→ **ACTIVITY**:
Set down exactly the lines below, starting at the one that contains "Hnext; simpl; lia|done]." and ending at the one that contains "init_heap m (BootInfoFrameAllocator_init", with both of those lines included and nothing else.

→ **PROVIDED INFORMATION**:

Lemma alloc_steps n (a a' : BootInfoFrameAllocator) :
  memory_map_ok (memory_map a) → 0 ≤ next a → next a + Z.of_nat n < 2 ^ 64 →
  nsteps (alloc_step (Frame := Frame)) n a a' →
  memory_map a' = memory_map a ∧ next a' = next a + Z.of_nat n.
Proof.
  intros Hok Hn Hfit Hsteps. revert Hok Hn Hfit.
  induction Hsteps as [a|n a a1 a' [f Hf] _ IH]; intros Hok Hn Hfit; [split; [done|lia]|].
  destruct (allocate_eq a Hok Hn) as (o & Ho & _); [lia|]. rewrite Hf in Ho. injection Ho as -> ->.
  destruct IH as [-> ->]; simpl; [done|lia..|]. split; [done|lia].
Qed.
End allocation.

Section theorems.
Context `{Build} {Frame : Type} `{!PhysFrames Frame, !PhysFramesLaws Frame}.

(** C17: the boot allocator never hands out a frame twice.  On a valid memory map
    it can be called any number of times without a panic; the frames it returns
    are page-aligned, lie entirely in usable regions and are pairwise
    different, and it answers [None] only when every usable frame is gone. *)
Theorem boot_allocator_sound l n :
  memory_map_ok l → Z.of_nat n < 2 ^ 64 →
  ∃ self (os : list (option Frame)),
    allocate_n n (BootInfoFrameAllocator_init l) = Ok (self, os) ∧ length os = n ∧
    (∀ i f, os !! i = Some (Some f) →
       ∃ r, r ∈ usable l ∧ frame_in (start_address f) r) ∧
    (∀ i j f g, os !! i = Some (Some f) → os !! j = Some (Some g) → i ≠ j →
       start_address f ≠ start_address g) ∧
    (∀ i, os !! i = Some None →
       ∀ r addr, r ∈ usable l → frame_in addr r →
         ∃ j f, (j < i)%nat ∧ os !! j = Some (Some f) ∧ start_address f = addr).
Proof.
  intros Hok Hn. destruct (allocate_n_eq (Frame := Frame) n (BootInfoFrameAllocator_init l))
    as (self & os & Hrun & Hlen & Hos); [done|done|simpl; lia|].
  change (Z.to_nat (next (BootInfoFrameAllocator_init l))) with O in Hos. simpl in Hos.
  exists self, os. split_and!; [done|done| | |].
  - intros i f Hi. apply (elem_of_addresses l); [done|].
    apply list_elem_of_lookup. exists i. by rewrite <- (Hos _ _ Hi).
  - intros i j f g Hi Hj Hne Heq. apply Hne.
    apply Hos in Hi, Hj. simpl in *. rewrite Heq in Hi.
    eapply NoDup_lookup; [by apply (NoDup_addresses l)|done|done].
  - intros i Hi r addr Hr Haddr. apply Hos in Hi as Hnone. simpl in Hnone.
    symmetry in Hnone. apply lookup_ge_None in Hnone.
    assert (addr ∈ addresses l) as (j & Hj)%list_elem_of_lookup.
    { apply elem_of_addresses; eauto. }
    pose proof (lookup_lt_Some _ _ _ Hj). pose proof (lookup_lt_Some _ _ _ Hi).
    destruct (lookup_lt_is_Some_2 os j) as [o Ho]; [lia|].
    pose proof (Hos _ _ Ho) as Hso. rewrite Hj in Hso. apply fmap_Some in Hso as (f & -> & ->).
    exists j, f. split_and!; [lia|done|done].
Qed.

Context {M : Type} `{!Paging M Frame, !PagingLaws M Frame}.

Lemma map_heap_pages_maps pages (m m' : M) (a a' : BootInfoFrameAllocator) r :
  memory_map_ok (memory_map a) → 0 ≤ next a →
  next a + 4 * Z.of_nat (length pages) < 2 ^ 64 → NoDup pages →
  map_heap_pages pages m a = Ok (m', a', r) →
  (∀ q, q ∉ pages → translate m' q = translate m q) ∧
  (r = ROk tt → ∃ fs, Forall2 (λ p f, translate m' p = Some f) pages fs ∧
     NoDup (start_address <$> fs) ∧
     Forall (λ f, ∃ k, Z.to_nat (next a) ≤ k ∧
       addresses (memory_map a) !! k = Some (start_address f))%nat fs).
Proof.
  revert m a. induction pages as [|p pages IH]; intros m a Hok Hn Hfit Hnd; cbn [map_heap_pages].
  { intros [= <- <- <-]. split; [done|]. intros _. exists [].
    split_and!; [apply Forall2_nil_2|apply NoDup_nil_2|apply Forall_nil_2]. }
  apply NoDup_cons in Hnd as [Hp Hnd]. simpl in Hfit.
  destruct (allocate_eq (Frame := Frame) a Hok Hn) as (o & -> & Ho); [lia|]. cbn.
  destruct o as [f|]; [|by intros [= <- <- <-]]. set (a1 := mkBootInfoFrameAllocator _ _).
  intros ([[m2 a2] r2] & Hmap & Hrest)%bind_Ok.
  apply map_to_ok in Hmap as ((n & Hn3 & Hsteps) & Hhit & Hmiss).
  apply (alloc_steps n a1) in Hsteps as [Hmm Hnext]; [|done|simpl; lia|simpl; lia].
  destruct r2 as [[]|e]; [|by injection Hrest as <- <- <-; split; [|done]; intros q
    [? _]%not_elem_of_cons; apply Hmiss].
  apply IH in Hrest as [Hframe Hres]; [|by rewrite Hmm|rewrite Hnext; simpl; lia
    |rewrite Hnext; simpl; lia|done].
  split. { intros q [Hq Hq']%not_elem_of_cons. by rewrite Hframe, Hmiss. }
  intros Hr. destruct (Hres Hr) as (fs & Hfs & Hndf & Hks). exists (f :: fs).
  rewrite Hmm, Hnext in Hks. simpl in Hks, Ho. symmetry in Ho. split_and!.
  - apply Forall2_cons. split; [|done]. rewrite Hframe by done. by apply Hhit.
  - csimpl. apply NoDup_cons. split; [|done]. intros (g & Hg & Hin)%list_elem_of_fmap.
    rewrite Forall_forall in Hks. apply Hks in Hin as (k & Hk & Hka).
    rewrite <- Hg in Hka. assert (Z.to_nat (next a) = k); [|lia].
    by eapply NoDup_lookup; [apply (NoDup_addresses _ Hok)| |].
  - apply Forall_cons. split; [by exists (Z.to_nat (next a))|].
    eapply Forall_impl; [exact Hks|]. intros g (k & Hk & ?). exists k. split; [lia|done].
Qed.

Lemma heap_pages_eq :
  heap_pages (M := M) = (λ i, page_containing (4096 * i)) <$> seqZ 0x444444440 2048.
Proof. unfold heap_pages. by rewrite range_inclusive_pages. Qed.

Lemma NoDup_heap_pages : NoDup (heap_pages (M := M)).
Proof.
  rewrite heap_pages_eq. apply NoDup_fmap_2_strong; [|apply NoDup_seqZ].
  intros i j _ _ Heq%page_containing_eq. rewrite !(Z.mul_comm 4096), !Z.div_mul in Heq by done. done.
Qed.

(** C18: [init_heap] succeeds only when the whole heap is backed by memory of its
    own.  If it returns [Ok], the allocator was given exactly the 8 MB region,
    each of its 2048 pages is mapped to a frame of a usable region, no two pages
    share a frame, and no other page's mapping changed; on an error the heap is
    not initialised. *)
Theorem init_heap_sound l (m m' : M) a' r heap :
  memory_map_ok l →
  init_heap m (BootInfoFrameAllocator_init l) = Ok (m', a', r, heap) →
  (∀ q, q ∉ heap_pages → translate m' q = translate m q) ∧
  match r with
  | RErr _ => heap = None
  | ROk _ =>
      heap = Some (0x444444440000, 8388608) ∧ length (heap_pages (M := M)) = 2048%nat ∧
      ∃ fs, Forall2 (λ p f, translate m' p = Some f) heap_pages fs ∧
        NoDup (start_address <$> fs) ∧
        ∀ f, f ∈ fs → ∃ reg, reg ∈ usable l ∧ frame_in (start_address f) reg
  end.
Proof.
  intros Hok. unfold init_heap. intros ([[m1 a1] r1] & Hmap & Hr)%bind_Ok.
  assert (length (heap_pages (M := M)) = 2048%nat) as Hlen.
  { rewrite heap_pages_eq, length_fmap. apply length_seqZ. }
  apply map_heap_pages_maps in Hmap as [Hframe Hres];
    [|done|done|rewrite Hlen; done|apply NoDup_heap_pages].
  destruct r1 as [[]|e]; injection Hr as <- <- <- <-; split; try done.
  split_and!; [done|done|]. destruct (Hres eq_refl) as (fs & Hfs & Hnd & Hks).
  exists fs. split_and!; [done|done|]. intros f Hf.
  rewrite Forall_forall in Hks. apply Hks in Hf as (k & _ & Hk).
  apply (elem_of_addresses l); [done|]. by apply list_elem_of_lookup_2 in Hk.
Qed.
End theorems.

(** ** A concrete machine

    Frames as their start addresses, pages by number, and a page table that is a
    finite map and never needs a frame of its own. *)

#[global] Instance flat_frames : PhysFrames Z := {
  frame_containing addr :=
    if decide (in_u 52 addr) then Ok (addr - addr mod 4096) else Panic;
  start_address f := f
}.

#[global] Instance flat_frames_laws : PhysFramesLaws Z.
Proof.
  split; intros addr Haddr; simpl; [|by rewrite decide_False].
  eexists. by rewrite decide_True.
Qed.

Definition FlatPaging : Type := gmap Z Z.

#[global] Instance flat_paging : Paging FlatPaging Z := {
  Page := Z;
  MapToError := unit;
  PageTableFlags := unit;
  page_containing a := a / 4096;
  range_inclusive p q := seqZ p (q - p + 1);
  FrameAllocationFailed := tt;
  PRESENT_WRITABLE := tt;
  map_to A _ m p f _ a := Ok (<[p := f]> m, a, ROk tt);
  translate m p := (m : gmap Z Z) !! p
}.

#[global] Instance flat_paging_laws : PagingLaws FlatPaging Z.
Proof.
  split; simpl.
  - done.
  - intros a b. rewrite <- (list_fmap_id (seqZ _ _)) at 1. apply list_fmap_ext.
    intros i x _. unfold id. rewrite Z.mul_comm, Z.div_mul; done.
  - intros A HA m p f [] a m' a' r [= <- <- <-]. split_and!.
    + exists O. split; [lia|]. constructor.
    + intros _. apply lookup_insert_eq.
    + intros q Hq. by apply lookup_insert_ne.
Qed.

(** One usable region of 4096 frames. *)
Definition sample_map : list MemoryRegion :=
  [mkMemoryRegion 0 0x100000 MemoryRegionKind_other;
   mkMemoryRegion 0x100000 0x1100000 MemoryRegionKind_Usable].

Lemma sample_map_ok : memory_map_ok sample_map.
Proof.
  split; [|by split]. apply Forall_singleton. split; [done|done|]. simpl. lia.
Qed.

Lemma length_sample_addresses : length (addresses sample_map) = 4096%nat.
Proof.
  change (addresses sample_map) with (step_range 0x100000 0x1100000 ++ []).
  rewrite app_nil_r. unfold step_range. rewrite length_fmap. apply length_seqZ.
Qed.

Lemma flat_heap_succeeds `{Build} pages (m : FlatPaging) n :
  0 ≤ n → n + Z.of_nat (length pages) ≤ 4096 →
  ∃ m' a', map_heap_pages (Frame := Z) pages m (mkBootInfoFrameAllocator sample_map n) =
    Ok (m', a', ROk tt).
Proof.
  revert m n. induction pages as [|p pages IH]; intros m n Hn Hfit; cbn [map_heap_pages].
  { by do 2 eexists. }
  simpl in Hfit.
  destruct (allocate_eq (Frame := Z) (mkBootInfoFrameAllocator sample_map n) sample_map_ok)
    as (o & -> & Ho); [simpl; lia|simpl; lia|]. cbn in Ho |- *. destruct o as [f|].
  - apply IH; simpl; lia.
  - exfalso. symmetry in Ho. apply lookup_ge_None in Ho.
    change (length (addresses sample_map) <= Z.to_nat n)%nat in Ho.
    rewrite length_sample_addresses in Ho. lia.
Qed.

Lemma boot_allocator_sound_witness :
  ∃ self (os : list (option Z)),
    allocate_n (H := Dev) 3 (BootInfoFrameAllocator_init sample_map) = Ok (self, os) ∧
    length os = 3%nat.
Proof.
  destruct (boot_allocator_sound (H := Dev) (Frame := Z) sample_map 3)
    as (self & os & Hrun & Hl & _); [apply sample_map_ok|done|].
  exists self, os. split; [exact Hrun|exact Hl].
Defined.

Lemma init_heap_sound_witness :
  ∃ m' a', init_heap (FrameAllocator0 := boot_allocate_frame (H := Dev) (Frame := Z)) (∅ : FlatPaging)
      (BootInfoFrameAllocator_init sample_map) =
    Ok (m', a', ROk tt, Some (0x444444440000, 8388608)) ∧
    ∀ q, q ∉ heap_pages (M := FlatPaging) → translate m' q = translate (∅ : FlatPaging) q.
Proof.
  assert (length (heap_pages (M := FlatPaging)) = 2048%nat) as Hl.
  { rewrite heap_pages_eq, length_fmap. apply length_seqZ. }
  destruct (flat_heap_succeeds (H := Dev) (heap_pages (M := FlatPaging)) (∅ : FlatPaging) 0)
    as (m' & a' & Hrun); [lia|rewrite Hl; lia|].
  assert (init_heap (FrameAllocator0 := boot_allocate_frame (H := Dev) (Frame := Z)) (∅ : FlatPaging)
      (BootInfoFrameAllocator_init sample_map) =
    Ok (m', a', ROk tt, Some (0x444444440000, 8388608))) as Hinit.
  { unfold init_heap, BootInfoFrameAllocator_init. rewrite Hrun. reflexivity. }
  exists m', a'. split; [exact Hinit|].
  apply (init_heap_sound (H := Dev) (Frame := Z) (M := FlatPaging) sample_map ∅ m' a' _ _
    sample_map_ok Hinit).
Defined.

→ **RESPONSE BOX**:
    |rewrite Hnext; simpl; lia|done].
  split. { intros q [Hq Hq']%not_elem_of_cons. by rewrite Hframe, Hmiss. }
  intros Hr. destruct (Hres Hr) as (fs & Hfs & Hndf & Hks). exists (f :: fs).
  rewrite Hmm, Hnext in Hks. simpl in Hks, Ho. symmetry in Ho. split_and!.
  - apply Forall2_cons. split; [|done]. rewrite Hframe by done. by apply Hhit.
  - csimpl. apply NoDup_cons. split; [|done]. intros (g & Hg & Hin)%list_elem_of_fmap.
    rewrite Forall_forall in Hks. apply Hks in Hin as (k & Hk & Hka).
    rewrite <- Hg in Hka. assert (Z.to_nat (next a) = k); [|lia].
    by eapply NoDup_lookup; [apply (NoDup_addresses _ Hok)| |].
  - apply Forall_cons. split; [by exists (Z.to_nat (next a))|].
    eapply Forall_impl; [exact Hks|]. intros g (k & Hk & ?). exists k. split; [lia|done].
Qed.

Lemma heap_pages_eq :
  heap_pages (M := M) = (λ i, page_containing (4096 * i)) <$> seqZ 0x444444440 2048.
Proof. unfold heap_pages. by rewrite range_inclusive_pages. Qed.

Lemma NoDup_heap_pages : NoDup (heap_pages (M := M)).
Proof.
  rewrite heap_pages_eq. apply NoDup_fmap_2_strong; [|apply NoDup_seqZ].
  intros i j _ _ Heq%page_containing_eq. rewrite !(Z.mul_comm 4096), !Z.div_mul in Heq by done. done.
Qed.

(** C18: [init_heap] succeeds only when the whole heap is backed by memory of its
    own.  If it returns [Ok], the allocator was given exactly the 8 MB region,
    each of its 2048 pages is mapped to a frame of a usable region, no two pages
    share a frame, and no other page's mapping changed; on an error the heap is
    not initialised. *)
Theorem init_heap_sound l (m m' : M) a' r heap :
  memory_map_ok l →
  init_heap m (BootInfoFrameAllocator_init l) = Ok (m', a', r, heap) →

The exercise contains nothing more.